COLUMBUS, OH – Today, U.S. Senator Sherrod Brown (D-OH) delivered remarks during the US Together Refugee Integration Conference in Columbus, Ohio. US Together is an Ohio affiliate of HIAS, founded as the Hebrew Immigrant Aid Society, which was targeted on social media by the shooter who killed 11 worshipers at a synagogue in Pittsburgh last Saturday. US Together assists refugees escaping persecution, violence, tyranny, and extreme poverty. US Together partnered with The Ohio State University’s Wexner Medical Center and others to host its “2018 Refugee Integration Conference: Overcoming Trauma to Integration.”
Brown’s remarks, as prepared for delivery, can be found below.
Thank you to Nadia Kasvin and everyone with US Together for the incredible work you do across Ohio. Thank you to those who came from Cleveland and Toledo, and thanks to the providers and all of you who work with refugees. And thank you to Dr. Buhari Mohammed for giving today’s keynote address.
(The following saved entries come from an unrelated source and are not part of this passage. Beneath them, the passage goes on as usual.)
Lemma wp_login (patience : nat) (options : loginOptions) c w :
  Forall quiet (cl_log c) -> wp o (login_token patience options) (fun _ s => stored_accepted s.1) (fun _ s => stored_accepted s.1) (c, w).
Proof using.
  intros Hq. assert (Hnone : forall c1, extends c c1 -> stored_accepted c1) by (intros c1 E1; apply quiet_stores_none; by eapply extends_quiet).
  unfold login_token. apply wp_bind, wp_quiet_client; [destruct (negb _); [apply quietly_ret|]; destruct (lg_recovery _); [apply quietly_recovery|apply quietly_ret]| |intros; by apply Hnone].
  intros t c1 w1 E1. apply wp_bind, wp_quiet_client; [case_bool_decide; [apply quietly_browser|apply quietly_ret]| |intros; apply Hnone; by etrans].
  intros token c2 w2 E2. assert (E12 : extends c c2) by (by etrans). apply wp_bind, wp_bind, wp_attempt, wp_on_runtime. intros n.
  destruct (sv_call token _ RpcListDeviceTokens o (w2, n)) as [[tokens|e] [w3 n3]].
  2:{ apply wp_bind, wp_on_store, wp_bind, wp_get_db, wp_put_db. apply wp_throw. apply Hnone. cbn [fst]. etrans; [exact E12|]. eexists [_]. split; [done|]. by constructor. }
  apply wp_bind, wp_on_store, wp_bind, wp_get_db, wp_put_db. apply wp_ret.
  set (c3 := mkClient _ _ _ _ _). assert (E3 : extends c c3) by (etrans; [exact E12|]; eexists [_]; split; [done|]; by constructor).
  case_bool_decide; [apply wp_throw; by apply Hnone|]. apply wp_bind, wp_quiet_client; [apply quietly_machine| |intros; apply Hnone; by etrans].
  intros u c4 w4 E4. apply wp_bind, wp_on_store, wp_bind, wp_get_db, wp_put_db. apply wp_ret. cbn [fst].
  assert (Hq4 : Forall quiet (cl_log c4)) by (eapply extends_quiet; [exact Hq|]; by etrans).
  intros pre post token' E. cbn [cl_log] in E. destruct E4 as (ext & E4 & Hext). assert (Hpost : post = [] /\ pre = cl_log c4 /\ token' = token).
  { destruct post as [|e post _] using rev_ind.
    - apply app_inj_tail in E as [-> [= ->]]. done.
    - exfalso. rewrite app_comm_cons, (assoc_L (++)) in E. apply app_inj_tail in E as [E _]. rewrite E in Hq4.
      apply Forall_app in Hq4 as [_ Hq4]. apply Forall_cons in Hq4 as [(_ & _ & Hs) _]. by apply (Hs token'). }
  destruct Hpost as (-> & -> & ->). exists tokens. rewrite E4. apply elem_of_app. left. cbn [c3 cl_log]. apply elem_of_app. right. constructor.
Qed.

Lemma wp_exit (m : M (Client * W) Z) (P : Client * W -> Prop) s : wp o m (fun _ => P) (fun _ => P) s -> wp o (exit_code m) (fun _ => P) (fun _ _ => False) s.
Proof using. intros Hm. apply wp_bind, wp_attempt. eapply wp_mono; [exact Hm| |]; intros x s' HP; by apply wp_ret. Qed.

End Logged.

(** ** Commands *)


(** A login stores only a token that the service has just accepted. *)
Lemma login_stores_accepted `{Service W} `{Machine W} (o : Oracle) (patience : nat) (explicit : string) (args : list string) (c : Client) (w : W) :
  Forall quiet (cl_log c) -> wp o (serviceLogin patience explicit args) (fun _ s => stored_accepted s.1) (fun _ _ => False) (c, w).
Proof.
  intros Hq. unfold serviceLogin. destruct (parseLogin explicit args) as [options|m]; [|apply wp_ret; by apply quiet_stores_none].
  apply (wp_exit o _ (fun s => stored_accepted s.1)). by apply wp_login.
Qed.

(** ** A concrete service *)

(** Whether the service accepts the token of the client. *)
Definition demo_connection : DataPlaneConnection := mkConnection "cas:50052" "autback" (mkCredential "ca" "cert" "key" "cas" 0).
Definition demo_job (id : string) (status : JobStatusPB) : JobPB :=
  mkJobPB id "prj1" "" ["true"] "" [] "" status 0 0 "" false "" [] [] None None None.

Definition demo_call {A : Type} (q : Rpc A) : M bool A :=
  match q in Rpc A return M bool A with
  | RpcListProjects => mret [mkProject "prj1" "demo" "Demo" "" "" true 0]
  | RpcPrepareJob _ => mret (Some (demo_job "job1" JOB_STATUS_PREPARING), Some demo_connection)
  | RpcGetJob id =>
      accepts ← get_db;
      if accepts : bool then mret (Some (demo_job id JOB_STATUS_PREPARING), Some demo_connection)
      else throw (ErrConnect CodeUnauthenticated ErrUnauthenticated)
  | RpcStartJob id _ => mret (demo_job id JOB_STATUS_QUEUED)
  | RpcExchangeGitHubOIDC _ _ => throw (ErrConnect CodeUnavailable (ErrText "connection refused"))
  | _ => throw (ErrConnect CodeUnimplemented (ErrText "unimplemented"))
  end.
#[local] Program Instance demo_service : Service bool := {| sv_call token A q := demo_call q |}.
Next Obligation. intros o token id w n. destruct w; cbn; [|done]. by intros job [= <-]. Qed.

#[local] Instance demo_machine : Machine bool := {|
  mc_Root := mret "/work"; mc_Directory := mret "."; mc_Files _ := mret ["main.go"]; mc_IDToken := mret "jwt"; mc_Proxy _ := mret tt;
  mc_Upload _ _ _ := mret (mkUpload "digest" 1); mc_Buildx _ _ := mret (0, None); mc_Metadata := mret None; mc_Intervals _ := 1%nat; mc_Follow _ := mret 0;
  mc_ReadCode := mret ""; mc_Hostname := mret ""; mc_Start _ := throw ErrContext; mc_Poll _ := mret None; mc_Available := mret true;
  mc_KeyringGet := throw ErrContext; mc_KeyringSet _ := mret tt; mc_KeyringDelete := mret tt; mc_Link _ := mret tt |}.

Definition demo_client (renewal : option string) : Client := mkClient "token" renewal false false [].
Definition steady_client : Oracle := mkOracle (fun _ => 0) (fun _ => 0) (fun _ => None).
Definition demo_exec (renewal : option string) (accepts : bool) : res Z * ((Client * bool) * nat) :=
  serviceExec 3 "" "demo" ["--detach"; "--"; "go"; "test"] steady_client ((demo_client renewal, accepts), 0%nat).


(** A workflow whose credential expires during the upload while the service is
    unreachable: the renewal fails, the heartbeat is retried, and uses the nil
    client that the failed renewal left behind. *)
Lemma heartbeat_panics : cl_panicked (demo_exec (Some "demo") false).2.1.1 = true /\ (demo_exec (Some "demo") false).1 = Ok 2.
Proof. split; vm_compute; reflexivity. Qed.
All of your work is more important now than ever.
Connie and I stand with you and the entire Jewish community in Ohio, condemning the evil, anti-Semitic attack in Pittsburgh.
Our hearts break for the Tree of Life Synagogue, and we send our gratitude to the first responders and brave members of the community who put themselves in harm’s way to protect others.
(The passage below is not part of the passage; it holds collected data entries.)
(** ** The store between the calls of a reader *)

(** The database, the runtime, and the databases that the calls so far saw. *)
Record Busy (R : Type) := mkBusy { bz_db : MetricsDB; bz_runtime : R; bz_reads : list MetricsDB }.
Arguments mkBusy {R}. Arguments bz_db {R}. Arguments bz_runtime {R}. Arguments bz_reads {R}.

Context {R : Type}.

(** What others do to the database before the call with that number. *)
Context (interfere : nat -> MetricsDB -> MetricsDB).
Hypothesis interfere_steps : forall k d, rtc console_step d (interfere k d).

Definition busy_call (A : Type) (m : MetricsM A) : M (Busy R) A := fun o '(w, n) =>
  let d := interfere (length (bz_reads w)) (bz_db w) in
  let '(a, (d', n')) := m o (d, n) in (a, (mkBusy d' (bz_runtime w) (bz_reads w ++ [d]), n')).
Definition busy_check (m : M R unit) : M (Busy R) unit := fun o '(w, n) =>
  let '(a, (r, n')) := m o (bz_runtime w, n) in (a, (mkBusy (bz_db w) r (bz_reads w), n')).

(** The databases of a list follow each other, from [d] to [d']. *)
Fixpoint view_chain (d : MetricsDB) (reads : list MetricsDB) (d' : MetricsDB) : Prop :=
  match reads with [] => view_good d d' | x :: rest => view_good d x /\ view_chain x rest d' end.

Lemma view_chain_app d l x l' d' : view_chain d l x -> view_chain x l' d' -> view_chain d (l ++ l') d'.
Proof using.
  revert d. induction l as [|y l IH]; simpl; intros d Hl Hl'; [|destruct Hl; auto].
  destruct l' as [|z l']; simpl in *; [by etrans|]. destruct Hl' as [Hz ?]. split; [by etrans|done].
Qed.

Lemma view_chain_good d l d' : view_chain d l d' -> view_good d d' /\ forall x, x ∈ l -> view_good d x /\ view_good x d'.
Proof using.
  revert d. induction l as [|y l IH]; simpl; intros d Hl; [split; [done|]; intros x Hx; by apply not_elem_of_nil in Hx|].
  destruct Hl as [Hy Hl]. destruct (IH _ Hl) as [Hg Hall]. split; [by etrans|]. intros x [->|Hx]%elem_of_cons; [done|].
  destruct (Hall x Hx). split; [by etrans|done].
Qed.

Definition reads_on (w w' : Busy R) : Prop :=
  exists reads, bz_reads w' = bz_reads w ++ reads /\ view_chain (bz_db w) reads (bz_db w').

#[export] Instance reads_on_preorder : PreOrder reads_on.
Proof using.
  split; [intros w; exists []; by rewrite app_nil_r|]. intros w1 w2 w3 (l1 & E1 & C1) (l2 & E2 & C2). exists (l1 ++ l2).
  split; [by rewrite E2, E1, app_assoc|by eapply view_chain_app].
Qed.

(** A call that only reads. *)
Lemma busy_call_reads A (m : MetricsM A) : keeps (=) m -> keeps reads_on (busy_call A m).
Proof using interfere_steps.
  intros Hm o w n. unfold busy_call. specialize (Hm o (interfere (length (bz_reads w)) (bz_db w)) n).
  destruct (m o _) as [[a|e] [d' n']]; cbv beta in Hm; subst d'; (eexists; split; [reflexivity|]; simpl; split; [by apply console_steps_view|reflexivity]).
Qed.

Lemma of_store_reads A (m : StoreM A) : keeps (=) m -> keeps (=) (of_store m).
Proof using.
  intros Hm o d n. unfold of_store. specialize (Hm o (md_store d) n). destruct (m o _) as [[a|e] [s n']]; cbv beta in Hm; subst s; by destruct d.
Qed.

Lemma busy_check_reads m : keeps reads_on (busy_check m).
Proof using.
  intros o w n. unfold busy_check. destruct (m o _) as [[a|e] [r n']]; exists []; rewrite app_nil_r; (split; [done|by change (view_good (bz_db w) (bz_db w))]).
Qed.

(** Walks the source down to its calls, and each call to its queries. *)
Ltac reads_step :=
  match goal with
  | |- keeps reads_on (busy_call _ _) => apply busy_call_reads
  | |- keeps reads_on (busy_check _) => apply busy_check_reads
  | |- keeps _ (of_store _) => apply of_store_reads
  | |- keeps _ _ => keep_step
  end.

Context (check : M R unit) (s : SQLiteSource).

Lemma readSnapshot_reads principal route : keeps reads_on (readSnapshot busy_call (busy_check check) s principal route).
Proof using interfere_steps.
  assert (Hp : forall ps, keeps reads_on (project_views busy_call principal ps)).
  { induction ps as [|p ps IH]; simpl; [keep_step|]. unfold ProjectMemberCount, ListGitHubTrusts, AuthorizeProject, getProject, or_not_found, or_error.
    repeat (exact IH || reads_step). }
  assert (Ho : forall selected ps, keeps reads_on (project_operations busy_call selected ps)).
  { intros selected. induction ps as [|p ps IH]; simpl; [keep_step|]. unfold ListJobs, ListBuilds. repeat (exact IH || reads_step). }
  unfold readSnapshot, operations, operation, resources, route_summary, getUser, ListQueue, ListAuditEvents, ListProjects, AuthorizeProject, getProject,
    getJob, getBuild, or_not_found, or_error, ListResourceSummaries, getResourceSummary, ListResourceSamples, ListResourceRollups.
  repeat (apply Hp || apply Ho || reads_step).
Qed.

(** The database that a reader of the revision saw. *)
Lemma busy_revision o w n r w' n' :
  busy_call _ (of_store CurrentRevision) o (w, n) = (Ok r, (w', n')) -> FeedInv (feed (md_store (bz_db w))) ->
  view_good (bz_db w) (bz_db w') /\ r = revision (bz_db w').
Proof using interfere_steps.
  intros E HI. pose proof (console_steps_view _ _ (interfere_steps (length (bz_reads w)) (bz_db w))) as Hg.
  unfold busy_call, of_store, CurrentRevision in E. simpl in E. unfold query, mbind, M_bind, may_fail in E.
  destruct (o_fault o n); [discriminate|]. simpl in E. injection E as <- <- <-. simpl. destruct (interfere _ _) as [db m] eqn:Ed. simpl in *.
  split; [exact Hg|]. apply revision_of_feed. destruct Hg as [Hg _]. by apply Hg.
Qed.

(** What a program leaves, from what it keeps. *)
Lemma keeps_result {A} (m : M (Busy R) A) o w n r w' n' : keeps reads_on m -> m o (w, n) = (r, (w', n')) -> reads_on w w'.
Proof using. intros Hk E. specialize (Hk o w n). rewrite E in Hk. by destruct r. Qed.

(** Readings between two equal revisions saw one state. *)
Lemma same_revision_same_view d reads d' :
  view_chain d reads d' -> revision d = revision d' ->
  Forall (fun x => revision x = revision d) reads /\ forall x y, x ∈ reads -> y ∈ reads -> view_of x = view_of y.
Proof using.
  intros Hc E. apply view_chain_good in Hc as [_ Hall].
  assert (Hr : forall x, x ∈ reads -> revision x = revision d) by (intros x Hx; destruct (Hall x Hx) as [(_ & ? & _) (_ & ? & _)]; lia).
  split; [by apply Forall_forall|]. intros x y Hx Hy. destruct (Hall x Hx) as [(_ & _ & Vx) _], (Hall y Hy) as [(_ & _ & Vy) _].
  by rewrite Vx, Vy by auto.
Qed.

Lemma attempts_consistent attempts principal route o : forall w n snap w' n',
  FeedInv (feed (md_store (bz_db w))) ->
  snapshot_attempts busy_call (busy_check check) s attempts principal route o (w, n) = (Ok snap, (w', n')) ->
  exists w1 n1 w2 n2 read reads,
    readSnapshot busy_call (busy_check check) s principal route o (w1, n1) = (Ok read, (w2, n2)) /\
    snap = with_revision (sn_Revision snap) read /\ bz_reads w2 = bz_reads w1 ++ reads /\
    Forall (fun d => revision d = sn_Revision snap) reads /\ forall d d', d ∈ reads -> d' ∈ reads -> view_of d = view_of d'.
Proof using interfere_steps.
  induction attempts as [|attempts IH]; intros w n snap w' n' HI E; [discriminate|]. cbn [snapshot_attempts] in E. unfold mbind, M_bind in E.
  destruct (busy_call _ _ o (w, n)) as [[before|e] [w1 n1]] eqn:E1; [|discriminate].
  destruct (readSnapshot _ _ _ _ _ o (w1, n1)) as [[read|e] [w2 n2]] eqn:E2; [|discriminate].
  destruct (busy_call _ _ o (w2, n2)) as [[after|e] [w3 n3]] eqn:E3; [|discriminate].
  destruct (busy_revision _ _ _ _ _ _ E1 HI) as [G1 ->]. assert (HI1 : FeedInv (feed (md_store (bz_db w1)))) by (by apply G1).
  destruct (keeps_result _ _ _ _ _ _ _ (readSnapshot_reads principal route) E2) as (reads & Er & Hc).
  destruct (view_chain_good _ _ _ Hc) as [G2 _]. assert (HI2 : FeedInv (feed (md_store (bz_db w2)))) by (by apply G2).
  destruct (busy_revision _ _ _ _ _ _ E3 HI2) as [G3 ->]. assert (HI3 : FeedInv (feed (md_store (bz_db w3)))) by (by apply G3).
  destruct (revision (bz_db w1) =? revision (bz_db w3)) eqn:Eq; [|by eapply IH]. apply Z.eqb_eq in Eq. injection E as <- <- <-.
  destruct G2 as (_ & L2 & _), G3 as (_ & L3 & _). destruct (same_revision_same_view _ _ _ Hc) as [Hr Hv]; [lia|].
  exists w1, n1, w2, n2, read, reads. split; [done|]. split; [done|]. split; [done|]. simpl. rewrite <- Eq. done.
Qed.

(** C4: a snapshot is of one state of the control plane.  Others call the store
    before every single read; when [Snapshot] returns all the same, all the reads
    of the snapshot it returns saw the same users, projects, members, trusts,
    audit events, jobs, builds, queue, change feed and resource summaries, at the
    revision that the snapshot reports. *)
Theorem snapshot_is_consistent principal route o w n snap w' n' :
  FeedInv (feed (md_store (bz_db w))) ->
  console_Snapshot busy_call (busy_check check) s principal route o (w, n) = (Ok snap, (w', n')) ->
  exists w1 n1 w2 n2 read reads,
    readSnapshot busy_call (busy_check check) s principal route o (w1, n1) = (Ok read, (w2, n2)) /\
    snap = with_revision (sn_Revision snap) read /\ bz_reads w2 = bz_reads w1 ++ reads /\
    Forall (fun d => revision d = sn_Revision snap) reads /\ forall d d', d ∈ reads -> d' ∈ reads -> view_of d = view_of d'.
Proof using interfere_steps. intros HI E. by eapply attempts_consistent. Qed.

End Interleaved.

(** ** What a principal sees *)

Lemma elem_of_take_any {A} n (l : list A) x : x ∈ take n l -> x ∈ l.
Proof. intros Hx. rewrite <- (take_drop n l). apply elem_of_app. by left. Qed.

Section Shown.
Context `{Pepper} `{CaseTables} `{CursorCodec} {R : Type} (o : Oracle).

(** The calls of the source when nobody interferes. *)
Definition quiet_call (A : Type) (m : MetricsM A) : M (MetricsDB * R) A := on_store m.

Definition accessible (principal : Principal) (t : Tables) (id : string) : Prop :=
  exists p, p ∈ projects t /\ pj_ID p = id /\ may_access principal t p = true.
Over the past few days, I’ve talked with Rabbis and other Jewish leaders around our state. There are so many connections between the Jewish communities in Ohio and Pennsylvania – some of you may have lost friends, or have friends or family in Pittsburgh who lost someone. We are so sorry for your loss.
We have seen far too many of these attacks recently. From the streets of Charlottesville to the bomb threats against Ohio’s Jewish community centers last year, from the attempted mail bombings last week, to the murder of two African Americans at a grocery store in Kentucky, and now, tragically, to Pittsburgh – racism and anti-Semitism have reared their ugly heads.
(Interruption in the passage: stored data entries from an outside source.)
Definition normalizeEndpoint (endpoint : string) : res string :=
  let endpoint := TrimSpace endpoint in
  if bool_decide (endpoint = "") then Fail (ErrText "data-plane endpoint is required") else
  let host := if has_scheme endpoint then
                match ct_Parse endpoint with
                | Some (scheme, host, path) => if bool_decide (scheme = "tcp") && negb (bool_decide (host = "")) && bool_decide (path = "") then Some host else None
                | None => None
                end
              else Some endpoint in
  match host with
  | None => Fail (ErrText ("invalid data-plane TCP endpoint " +:+ endpoint))
  | Some host => match SplitHostPort_host (bytes host) with Some _ => Ok host | None => Fail (ErrText ("invalid data-plane endpoint " +:+ host)) end
  end.

(** The earlier of the end that the service names and the end of the leaf. *)
Definition credential_end (named leaf : time) : time := if (named =? zero_time) || (leaf <? named) then leaf else named.

Definition validateCredential (c : ClientCredential) (now : time) : res upstream :=
  match normalizeEndpoint (cc_Endpoint c) with
  | Fail e => Fail e
  | Ok address =>
      if bool_decide (TrimSpace (cc_ServerName c) = "") then Fail (ErrText "data-plane server name is required") else
      if negb (ct_roots_ok (cc_CAPEM c)) then Fail (ErrText "data-plane CA contains no certificates") else
      match ct_pair (cc_CertificatePEM c) (cc_PrivateKeyPEM c) with
      | None => Fail (ErrText "load data-plane client credential")
      | Some None => Fail (ErrText "parse data-plane client certificate")
      | Some (Some leaf) =>
          let expiresAt := credential_end (cc_ExpiresAt c) leaf in
          if now <? expiresAt then Ok (mkUpstream address (cc_ServerName c) (cc_CAPEM c) (cc_CertificatePEM c, cc_PrivateKeyPEM c) expiresAt)
          else Fail (ErrText "data-plane client credential has expired")
      end
  end.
We must stand united, and say with one voice that bigotry and violence have no place in Ohio, and no place in this country. We will not tolerate acts of hate against our neighbors.
The great Rabbi Abraham Joshua Heschel said, “that indifference to evil is worse than evil itself, that in a free society, some are guilty but all responsible.”
All are responsible.
We had too many reminders last week just how divided our country has become. We have to heal those divisions and come together as Americans. So many things are far more important than party politics.
We have an obligation to stand united in fighting anti-Semitism, bigotry, and intolerance wherever it may be found. We are called to stand up together against hate in all its forms.
The President of the United States has the most powerful microphone in the world. So I call on President Trump to set the tone – to stop using language that divides us, stop attacking the journalists whose work is so crucial to our democracy, and to help heal our divides.
Because we know there is so much more that unites us than divides us.
The shooter in Pittsburgh targeted HIAS by name – he posted about HIAS on social media just hours before murdering 11 innocent Americans.
But you are here today, showing the country and the world that you will not be intimidated. The work you do represents the best in our country, in our American values.
Over the past few years, I’ve hosted roundtables across the state with refugee and immigrant communities in Ohio.
The first one we held two years ago was here in Columbus – Nadia was part of our roundtable, and it was hosted by Jewish Family Services, with June Gutterman.
It was 2016. One woman at the roundtable was a Syrian refugee. One day her daughter came home from school, and told her she was worried that if Donald Trump became president, her family would have to leave the country, because they are Muslims.
She told her daughter, “There’s more love out there than hate.”
While the tragic act of terror in Pittsburgh reminds us how much work we still have to do to combat hate, I still believe she’s right. I see that love throughout our state, throughout the Jewish community, throughout so many communities of faith.
I see it in this room, through your work.
You live the teaching of tikkun olam – repairing the world.
Right now, it may seem the world needs more repair than ever.
But looking around this room, I have faith. Looking around Ohio, I have faith.
Last year, I worked with the Jewish Community Center of Greater Columbus and the Interfaith Association for Central Ohio to bring Rabbi Heschel’s daughter, Susannah Heschel, back to Ohio, to speak here in Columbus.
We talked about the iconic picture of her father walking hand-in-hand with Dr. King and John Lewis and Reverend Shuttlesworth, across the Edmund Pettus Bridge in Selma.
Susannah Heschel has written movingly of what that photograph meant to her, and to so many Americans of faith.
She wrote that Selma was, “a profoundly religious moment,” and today it “represents a hope for redemption, a hope expressed by the prophets of Israel, of an era in which bigotry will finally come to an end.”
Thank you for all that you do to work for that redemption.